A bone mineral density (BMD) test measures the amount of bone and its quality. BMD is also called a “bone scan.” Sometimes, you may need to get an additional test called a dual-energy x-ray absorptiometry (DEXA), which measures your BMD at multiple sites throughout your body. This test can tell how much of your skeleton is made up of calcium or other minerals that make up healthy bones and how much is made up of less dense spine deformities, tumors, or cysts.

The results will tell you if you have low bone mass — osteopenia — or osteoporosis.


Treatment for osteopenia and osteoporosis will depend on age and other health concerns. Your doctor might suggest any of the following:

  • Medications: Prescription drugs can help slow bone loss but don’t build new bone. These medications include bisphosphonates (like Fosamax), strontium ranelate (used in Europe), and estrogen supplements or hormone therapy (taken only by women).
  • Exercise: Weight-bearing exercises such as walking, jogging, or running are especially helpful for building bones because they stress your bones as you move. Strength training with weights also helps build muscle mass that maintains healthy bones by pulling against them while working out. Endurance exercises like cycling or swimming aren’t weight-bearing but improve overall strength. Combining both types of exercise is ideal for getting the benefits of both forms of exercise—and it may be easier than doing two separate workouts!
  • Diet: Getting enough calcium and vitamin D can help prevent further loss of bone density over time


What's worse, osteopenia or osteoporosis?
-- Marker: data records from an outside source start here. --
(** A hundred vases ordered, five in stock: the order is placed and the
    stock of the vase ends at a negative level. *)
Lemma checkout_decrements_stock_witness :
  exists (st' : store) (s' : Z),
    snd (checkout pcre_lite (Sample.request true false)
           (Sample.shop
              (Some [ItemDoc.mk "000000000000000000000001" (Some 100)])))
    = Some st' /\
    stock_of Sample.vase_id (product st') = Some s' /\ s' < 0.
Proof.
  destruct (checkout_decrements_stock pcre_lite (Sample.request true false)
              (Sample.shop
                 (Some [ItemDoc.mk "000000000000000000000001" (Some 100)]))
              (CheckoutResponse.mk "000000000000000000000001"
                 (Py.Float 1074) "created")
              (snd (checkout pcre_lite (Sample.request true false)
                      (Sample.shop
                         (Some [ItemDoc.mk "000000000000000000000001"
                                  (Some 100)]))))
              ltac:(vm_compute; reflexivity))
    as (st & st' & cart & lines & updates & Hdb & Hdb' & Hcart & Hitems
        & Hupd & _ & _ & Hneg & _).
  injection Hdb as <-.
  vm_compute in Hcart. injection Hcart as <-.
  cbn [CartDoc.items] in Hitems.
  destruct lines as [|[pid q] [|l lines]]; try discriminate.
  injection Hitems as <- <-.
  vm_compute in Hupd. injection Hupd as <-.
  destruct (Hneg Sample.vase_id 5 eq_refl ltac:(vm_compute; reflexivity))
    as (s' & Hs' & Hlt).
  exists st', s'. repeat split; assumption.
Defined.

(** ** Checkout: a line whose product the lookup did not return *)

Lemma price_map_absent (products : list ProductDoc.t) (k : string) :
  (forall p, p ∈ products -> str_of_ObjectId (ProductDoc._id p) <> k) ->
  price_map products !! k = None.
Proof.
  unfold price_map.
  assert (Hgen : forall m : gmap string Py.number,
             (forall p, p ∈ products -> str_of_ObjectId (ProductDoc._id p) <> k) ->
             foldl (fun m p =>
                      <[str_of_ObjectId (ProductDoc._id p)
                          := Py.Float (ProductDoc.price p)]> m) m products !! k
             = m !! k).
  { induction products as [|p ps IH]; intros m Habs; [reflexivity|].
    simpl. rewrite IH.
    - apply lookup_insert_ne. apply Habs. left.
    - intros p' Hp'. apply Habs. right. exact Hp'. }
  intros Habs. rewrite (Hgen ∅ Habs). apply lookup_empty.
Qed.

Lemma fragility_map_absent (products : list ProductDoc.t) (k : string) :
  (forall p, p ∈ products -> str_of_ObjectId (ProductDoc._id p) <> k) ->
  fragility_map products !! k = None.
Proof.
  unfold fragility_map.
  assert (Hgen : forall m : gmap string Z,
             (forall p, p ∈ products -> str_of_ObjectId (ProductDoc._id p) <> k) ->
             foldl (fun m p =>
                      <[str_of_ObjectId (ProductDoc._id p)
                          := default 3 (ProductDoc.fragility_rating p)]> m)
                   m products !! k
             = m !! k).
  { induction products as [|p ps IH]; intros m Habs; [reflexivity|].
    simpl. rewrite IH.
    - apply lookup_insert_ne. apply Habs. left.
    - intros p' Hp'. apply Habs. right. exact Hp'. }
  intros Habs. rewrite (Hgen ∅ Habs). apply lookup_empty.
Qed.

Section CheckoutMissing.
Variable regex_compile : string -> string -> option (string -> bool).

(** C3: a cart line whose [product_id] is the id of none of the products
    the batched lookup returned contributes price 0 to the subtotal and
    fragility 3 to the fragility average.  No error is signalled for it:
    whether or not its lines resolve, a checkout on a resolved non-empty
    cart whose line ids are well formed and whose order validates returns
    its response. *)
Theorem checkout_missing_product :
  (forall (products : list ProductDoc.t) (it : ItemDoc.t),
      (forall p, p ∈ products ->
                 str_of_ObjectId (ProductDoc._id p) <> ItemDoc.product_id it) ->
      line_price (price_map products) it = Py.Int 0 /\
      line_fragility (fragility_map products) it = 3)
  /\
  (forall (req : CheckoutRequest.t) (st : store) (cart : CartDoc.t)
          (items : list ItemDoc.t) (ids : list ObjectId) (avg : Py.number)
          (placed : Order.t),
      get_cart regex_compile (CheckoutRequest.cart_id req) (Some st)
      = Return cart ->
      CartDoc.items cart = Some items ->
      items <> [] ->
      for_each parse_line items = Return ids ->
      let products := List.filter (id_in ids) (product st) in
      avg_fragility (fragility_map products) items = Some avg ->
      let sub := subtotal (price_map products) items in
      let amount :=
        total sub (shipping avg)
          (insurance (CheckoutRequest.insured req) sub avg)
          (premium_packaging_fee (CheckoutRequest.premium_packaging req)) in
      make_Order items sub (shipping avg)
        (insurance (CheckoutRequest.insured req) sub avg) amount req
      = Some placed ->
      exists (order_id : string) (st' : store),
        checkout regex_compile req (Some st)
        = (Return (CheckoutResponse.mk order_id amount "created"), Some st')).
Proof.
  split.
  - intros products it Habs. unfold line_price, line_fragility.
    rewrite (price_map_absent _ _ Habs), (fragility_map_absent _ _ Habs).
    simpl. split; [|reflexivity]. f_equal.
  - intros req st cart items ids avg placed Hcart Hitems Hne Hids products
           Havg sub amount Horder.
    apply get_cart_Return in Hcart as (oid & rest & Hoid & Hdocs).
    destruct (for_each_parse_lines _ _ Hids) as (lines & Hlines).
    assert (Hord : checkout_order regex_compile req (Some st)
                   = Return (items, amount, placed)).
    { apply (checkout_order_intro regex_compile req st oid cart rest items ids
               avg placed Hoid Hdocs); try assumption.
      rewrite Hitems. reflexivity. }
    eexists _, _.
    apply (checkout_of_order regex_compile req st items amount placed lines
             Hord Hlines).
Qed.

End CheckoutMissing.

(** Two vases and a line for a product the store does not hold: the
    missing line adds nothing to the subtotal of 20, counts as fragility 3,
    and the order is placed. *)
Lemma checkout_missing_product_witness :
  exists (order_id : string) (st' : store),
    checkout pcre_lite (Sample.request true false)
      (Sample.shop (Some [ItemDoc.mk "000000000000000000000001" (Some 2);
                          ItemDoc.mk "0000000000000000000000ff" (Some 7)]))
    = (Return (CheckoutResponse.mk order_id (Py.Float 35.2) "created"),
       Some st').
Proof.
  exact (proj2 (checkout_missing_product pcre_lite)
           (Sample.request true false)
           (Store [] [Sample.vase; Sample.bowl] []
              [CartDoc.mk Sample.cart_oid (Some "u1") None
                 (Some [ItemDoc.mk "000000000000000000000001" (Some 2);
                        ItemDoc.mk "0000000000000000000000ff" (Some 7)])]
              [] [] [] [])
           (CartDoc.mk Sample.cart_oid (Some "u1") None
              (Some [ItemDoc.mk "000000000000000000000001" (Some 2);
                     ItemDoc.mk "0000000000000000000000ff" (Some 7)]))
           [ItemDoc.mk "000000000000000000000001" (Some 2);
            ItemDoc.mk "0000000000000000000000ff" (Some 7)]
           [1%N; 255%N] (Py.Float 3)
           (Order.mk None None
              [CartItem.mk "000000000000000000000001" 2;
               CartItem.mk "0000000000000000000000ff" 7]
              20 14 1.2 35.2
              (Address.mk "Ada L" "1 Main St" None "Paris" None "75001" "FR"
                 None)
              (PaymentMethod.mk PaymentMethod.card None None)
              (ShippingOption.mk true false) Order.created None)
           eq_refl eq_refl ltac:(discriminate) eq_refl
           ltac:(vm_compute; reflexivity) ltac:(vm_compute; reflexivity)).
Defined.

(** ** Reviews *)

Lemma filter_nil_iff {A} (t : A -> bool) (l : list A) :
  List.filter t l = [] <-> forall a, a ∈ l -> t a = false.
Proof.
  induction l as [|a l IH]; simpl.
  - split; [|reflexivity]. intros _ a Ha. inversion Ha.
  - destruct (t a) eqn:Ha.
    + split; [discriminate|]. intros Hall.
      rewrite (Hall a) in Ha by left. discriminate.
    + rewrite IH. split.
      * intros Hall b Hb. apply elem_of_cons in Hb as [->|Hb]; auto.
      * intros Hall b Hb. apply Hall. right. exact Hb.
Qed.

Lemma filter_cons_iff {A} (t : A -> bool) (l : list A) :
  (exists a, a ∈ l /\ t a = true) ->
  exists a rest, List.filter t l = a :: rest /\ t a = true.
Proof.
  intros (a & Ha & Hta).
  destruct (List.filter t l) as [|b rest] eqn:Hf.
  - rewrite (proj1 (filter_nil_iff t l) Hf a Ha) in Hta. discriminate.
  - exists b, rest. split; [reflexivity|].
    assert (Hb : In b (List.filter t l)) by (rewrite Hf; left; reflexivity).
    apply filter_In in Hb. apply Hb.
Qed.

Lemma fresh_id_fresh (ids : list ObjectId) : fresh_id ids ∉ ids.
Proof.
  assert (Hmax : forall i, i ∈ ids -> (i <= foldr N.max 0 ids)%N).
  { induction ids as [|j ids IH]; intros i Hi; [inversion Hi|].
    simpl. apply elem_of_cons in Hi as [->|Hi]; [lia|].
    specialize (IH i Hi). lia. }
  intros Hin. apply Hmax in Hin. unfold fresh_id in Hin. lia.
Qed.

Section Reviews.
Variable regex_compile : string -> string -> option (string -> bool).

Lemma get_documents_by_id {D} `{DocumentLaws D} (c : collection D)
    (oid : ObjectId) (st : store) :
  get_documents regex_compile c (by_id oid) (Some 1%nat) (Some st)
  = Return (take 1 (List.filter (has_id oid) (docs c st))).
Proof.
  unfold get_documents.
  rewrite (find_by_id regex_compile (docs c st) oid). reflexivity.
Qed.


End Reviews.



(** ** Cart update *)

Lemma with_docs_cart_same (st : store) : with_docs cart_c (cart st) st = st.
Proof. destruct st; reflexivity. Qed.

(** [update_first] on a list with a match: the first match, at some index
    [i], is replaced and nothing else is. *)
Lemma update_first_insert {D} (t : D -> bool) (upd : D -> D) (ds : list D) :
  (exists d, d ∈ ds /\ t d = true) ->
  exists (i : nat) (c : D),
    ds !! i = Some c /\ t c = true /\
    List.filter t ds = c :: List.filter t (drop (S i) ds) /\
    update_first t upd ds = (<[i := upd c]> ds, 1).
Proof.
  induction ds as [|d ds IH]; intros (x & Hx & Htx); [inversion Hx|].
  simpl. destruct (t d) eqn:Hd.
  - exists 0%nat, d. simpl. rewrite drop_0. repeat split; assumption.
  - destruct IH as (i & c & Hi & Hc & Hf & Hu).
    { apply elem_of_cons in Hx as [->|Hx]; [congruence|]. eauto. }
    exists (S i), c. rewrite Hu. simpl. repeat split; assumption.
Qed.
Osteoporosis and osteopenia can be prevented. It is important to follow a few key guidelines:

  • Stay active and maintain a healthy weight.
  • Limit alcohol consumption if you do drink, and avoid smoking.
  • Use medications as prescribed by your doctor.
  • Get enough sleep (about 8 hours per night), manage stress effectively, and don’t use tobacco products or consume more than one alcoholic beverage per day for women or two for men.

Contacting a doctor

What's worse, osteopenia or osteoporosis?

Once you’ve been diagnosed, it’s important to contact a doctor. You’ll want to find out what treatment options are available to you and if there are any additional steps you can take (like taking supplements or getting more exercise).

When you meet with your new doctor, it’s also important that you ask questions about how they plan on treating your disease and whether any alternatives may work better for your body type or lifestyle needs.


As we’ve seen, the main differences between osteopenia and osteoporosis are in the severity of their symptoms and in the way they’re treated. Osteopenia is a mild form of bone loss that can be managed with lifestyle changes and medications like calcium supplements or bisphosphonates. In contrast, osteoporosis is worse, requiring more aggressive treatment options such as hormone therapy or surgery. If you think you may have either disorder, it’s important to talk to the doctor about getting tested for it—especially if you fall into one of these high-risk groups.